- _WHAT IS EXPECTED_
For every line in the entries that contains "JInteger", show the whole line.

▽

(* ===== verification/Capture.v ===== *)
(** * Session capture

    [sessions::Capture]: the manifest of a session, created before the
    recording starts and finalised when the runtime has stopped, and the atomic
    publication of files.  A file system is a map from paths to texts; whether
    its operations succeed is an argument. *)

From S2P Require Import Prelude.
From S2P Require Import Text.
From S2P Require Import CoreTypes.
From S2P Require Import FixedPoint.
From S2P Require Import Json.
From S2P Require Import RecordingQueue.
From S2P Require Import CoinbaseHandler.
From S2P Require Import KrakenParser.
From S2P Require Import KrakenProcessor.
From S2P Require Import ConnectionManager.
From S2P Require Import Recording.
From S2P Require Import RuntimeStatus.
From S2P Require Import Session.

Open Scope Z_scope.

(** ** Paths and files *)

Notation FileSystem := (gmap string string).

Definition is_slash (c : ascii) : bool := (c =? "/")%char.

(** The components of a path between its separators. *)
Fixpoint split_path (s : string) : list string :=
  match s with
  | EmptyString => [EmptyString]
  | String c rest =>
      if is_slash c then EmptyString :: split_path rest
      else match split_path rest with
           | first :: more => String c first :: more
           | [] => [String c EmptyString]
           end
  end.

(** [path.is_absolute()] *)
Definition is_absolute (s : string) : bool :=
  match s with String c _ => is_slash c | EmptyString => false end.

(** [a / b] *)
Definition path_join (a b : string) : string :=
  if is_absolute b then b
  else if String.eqb a EmptyString || String.eqb (List.last (split_path a) EmptyString) EmptyString
  then a +:+ b else a +:+ "/" +:+ b.

(** [directory.filename().string()] *)
Definition filename (s : string) : string := List.last (split_path s) EmptyString.

(** ** Manifest documents *)

(** [j[key] = v] *)
Definition set_key (key : string) (v : json) (j : json) : json :=
  match j with JObject ms => JObject (set_member key v ms) | _ => j end.

(** Successive assignments. *)
Definition set_keys (kvs : list (string * json)) (j : json) : json :=
  match j with JObject ms => JObject (set_members kvs ms) | _ => j end.

Definition precision_metadata (key : string) : json :=
  json_object [(key, json_object [("price_scale", JInteger 2); ("quantity_scale", JInteger 8)])].

Definition configuration : json :=
  json_object [("venues", JArray [JString "coinbase"]);
               ("instruments", JArray [JString "BTC-USD"]);
               ("product_metadata", precision_metadata "coinbase:BTC-USD");
               ("processor_version", JInteger 1)].

Definition kraken_configuration (depth : Z) : result json :=
  _ ← validate_depth depth;
  Ok (json_object
        [("venues", JArray [JString "kraken"]);
         ("instruments", JArray [JString "BTC_USD"]);
         ("venue_symbols", json_object [("kraken:BTC_USD", JString "BTC/USD")]);
         ("subscriptions", json_object [("kraken:BTC_USD",
             json_object [("channel", JString "book"); ("depth", JUnsigned depth)])]);
         ("product_metadata", precision_metadata "kraken:BTC_USD");
         ("processor_version", JInteger 1)]).

(** What the build compiles into the program. *)
Record BuildInfo := {
  git_commit : string;
  build_type : string;
  os_name : string;
  architecture : string;
}.

Record Capture := {
  directory_ : string;
  manifest_ : json;
}.

#[export] Instance Capture_eta : EtaRecord Capture := λ c,
  {| directory_ := directory_ c; manifest_ := manifest_ c |}.

Definition set_metrics (metrics : json) (c : Capture) : Capture := c <| manifest_ ::= set_key "metrics" metrics |>.
Definition set_final_book_hash (hash : string) (c : Capture) : Capture :=
  c <| manifest_ ::= set_key "final_book_hash" (JString hash) |>.

(** The outcomes of publishing a file: whether the temporary file could be
    created, and whether it could be written, synchronised and closed. *)
Record publish_io := { temporary_created : bool; temporary_written : bool }.

Section capture.
Context `{JsonLib} (sha256 : string → string) (build : BuildInfo).
Implicit Types fs : FileSystem.

(** [publish]: the destination gets the whole text, or stays what it was. *)
Definition publish (io : publish_io) (path : string) (value : json) fs : FileSystem * result unit :=
  if negb (temporary_created io) then (fs, Throw (RuntimeError "cannot create temporary manifest/result"))
  else
    match json_dump2 value with
    | Throw e => (fs, Throw e)
    | Ok text =>
        match temporary_written io, fs !! path with
        | true, None => (<[path := text +:+ String newline EmptyString]> fs, Ok tt)
        | _, _ => (fs, Throw (RuntimeError ("cannot atomically publish new file: " +:+ path)))
        end
    end.

(** The manifest a capture starts with: the configuration, and what
    identifies the session. *)
Definition initial_keys (directory venue started hash : string) : list (string * json) :=
  [("format_version", JInteger 1);
   ("session_id", JString (filename directory));
   ("status", JString "in_progress");
   ("started_at_utc", JString started);
   ("application", json_object [("git_commit", JString (git_commit build));
                                ("build_type", JString (build_type build))]);
   ("platform", json_object [("os", JString (os_name build));
                             ("architecture", JString (architecture build))]);
   ("configuration_hash", JString hash);
   ("raw_files", JArray [json_object [("venue", JString venue);
                                      ("path", JString ("raw/" +:+ venue +:+ ".jsonl"))]])].

Definition initial_manifest (directory venue started : string) (depth : Z) : result json :=
  config ← (if String.eqb venue "kraken" then kraken_configuration depth else Ok configuration);
  text ← json_dump config;
  Ok (set_keys (initial_keys directory venue started (sha256 text)) config).

(** The constructor; [directory_new] tells whether the directory could be
    created, [started] is the current time. *)
Definition new_capture (directory venue : string) (depth : Z) (directory_new : bool) (started : string)
    (io : publish_io) fs : FileSystem * result Capture :=
  if negb (String.eqb venue "coinbase") && negb (String.eqb venue "kraken")
  then (fs, Throw (InvalidArgument "unsupported venue"))
  else if negb directory_new then (fs, Throw (RuntimeError "session directory must be new"))
  else
    match initial_manifest directory venue started depth with
    | Throw e => (fs, Throw e)
    | Ok manifest =>
        match publish io (path_join directory "manifest.inprogress.json") manifest fs with
        | (fs, Throw e) => (fs, Throw e)
        | (fs, Ok _) => (fs, Ok {| directory_ := directory; manifest_ := manifest |})
        end
    end.

Definition raw_path (c : Capture) : result string :=
  files ← at_key (manifest_ c) "raw_files";
  first ← at_index files 0;
  pj ← at_key first "path";
  p ← get_string pj;
  Ok (path_join (directory_ c) p).

(** [scan] of a file that may be missing, with a reader of its own. *)
Definition scan_file (v : Venue) (file : option string) : result Scan :=
  let '(reader, ms) := read_all (open_reader ((λ text, (text, false)) <$> file)) in
  scanned ← scan v ms;
  _ ← throw_if (has_error reader) (RuntimeError (last_error_ reader));
  Ok scanned.

(** The names of the final status and runtime state. *)
Definition final_status (s : RuntimeState.t) : string * string :=
  match s with
  | RuntimeState.Stopped => ("complete", "Stopped")
  | RuntimeState.StoppedRecordingError => ("recording_failure", "StoppedRecordingError")
  | RuntimeState.StoppedQueueFull => ("queue_overflow", "StoppedQueueFull")
  | RuntimeState.StoppedProcessingError => ("processing_failure", "StoppedProcessingError")
  | _ => ("interrupted", "Stopped")
  end%string.

Definition lifecycle_json (e : LifecycleEvent) : json :=
  json_object [("before_record_index", JUnsigned (before_record_index e));
               ("state", JString (book_name (lifecycle_state e)));
               ("reason", JString (lifecycle_reason e))].

(** [manifest_["raw_files"][0]] with [f] applied. *)
Definition update_raw (f : json → json) (j : json) : json :=
  match field j "raw_files" with
  | JArray (r :: rest) => set_key "raw_files" (JArray (f r :: rest)) j
  | _ => j
  end.

(** What the status of the runtime says. *)
Definition status_keys (s : RuntimeStatus) (ended : string) : list (string * json) :=
  let p := st_progress s in
  [("lifecycle_events", JArray (map lifecycle_json (lifecycle_events s)));
   ("status", JString (final_status (runtime_state s)).1);
   ("final_runtime_state", JString (final_status (runtime_state s)).2);
   ("ended_at_utc", JString ended);
   ("stop_reason", JString (default "requested_shutdown"%string (fatal_error s)));
   ("last_received_index", json_optional (last_received_index p));
   ("last_enqueued_index", json_optional (last_enqueued_index p));
   ("last_written_index", json_optional (last_written_index p));
   ("last_processed_index", json_optional (last_processed_index p));
   ("unpersisted_records", JUnsigned (u64 (received_messages s - written_messages s)));
   ("unpersisted_processed_tail", JBool (negb (String.eqb (unpersisted_processed_range s) EmptyString)))].

(** What the recording file says. *)
Definition raw_keys (s : RuntimeStatus) (text : string) : list (string * json) :=
  [("bytes", JUnsigned (Z.of_nat (String.length text)));
   ("sha256", JString (sha256 text));
   ("records", JUnsigned (written_messages s));
   ("first_record_index", if written_messages s =? 0 then JNull else JInteger 0);
   ("last_record_index", json_optional (last_written_index (st_progress s)))].

(** The scan of the recording; any exception marks the recording as failed. *)
Definition finalize_scan (s : RuntimeStatus) (text : string) (manifest : json) : json :=
  let v := if json_equal (match field manifest "venues" with JArray (x :: _) => x | _ => JNull end)
                (JString "kraken") then Kraken else Coinbase in
  match scan_file v (Some text) with
  | Throw _ => set_key "status" (JString "recording_failure") manifest
  | Ok scanned =>
      let manifest := set_key "connections" (JUnsigned (Z.of_nat (size (scan_connections scanned)))) manifest in
      if negb (scan_records scanned =? written_messages s)
      then set_key "status" (JString "recording_failure") manifest else manifest
  end.

(** The final manifest, from the text of the recording, if it exists. *)
Definition final_manifest (s : RuntimeStatus) (ended : string) (recording : option string) (manifest : json) : json :=
  let manifest := set_keys (status_keys s ended) manifest in
  let manifest :=
    match recording with
    | Some text => finalize_scan s text (update_raw (set_keys (raw_keys s text)) manifest)
    | None => set_key "connections" (JInteger 0) manifest
    end in
  if json_equal (field manifest "status") (JString "complete") &&
     (bool_decide (is_Some (fatal_error s)) || negb (received_messages s =? written_messages s))
  then set_key "status" (JString "recording_failure") manifest else manifest.

Definition finalize (s : RuntimeStatus) (ended : string) (io : publish_io) fs (c : Capture)
    : Capture * FileSystem * result unit :=
  if bool_decide (runtime_state s = RuntimeState.Starting) ||
     bool_decide (runtime_state s = RuntimeState.Running) ||
     bool_decide (runtime_state s = RuntimeState.Stopping)
  then (c, fs, Throw (RuntimeError "cannot finalize running recorder"))
  else
    match raw_path c with
    | Throw e => (c, fs, Throw e)
    | Ok raw =>
        let c := c <| manifest_ ::= final_manifest s ended (fs !! raw) |> in
        match publish io (path_join (directory_ c) "manifest.json") (manifest_ c) fs with
        | (fs, Throw e) => (c, fs, Throw e)
        | (fs, Ok _) => (c, delete (path_join (directory_ c) "manifest.inprogress.json") fs, Ok tt)
        end
    end.
End capture.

△

- _RESPONSE FOR THIS EXERCISE_
  json_object [(key, json_object [("price_scale", JInteger 2); ("quantity_scale", JInteger 8)])].
               ("processor_version", JInteger 1)].
         ("processor_version", JInteger 1)]).
  [("format_version", JInteger 1);
   ("first_record_index", if written_messages s =? 0 then JNull else JInteger 0);
    | None => set_key "connections" (JInteger 0) manifest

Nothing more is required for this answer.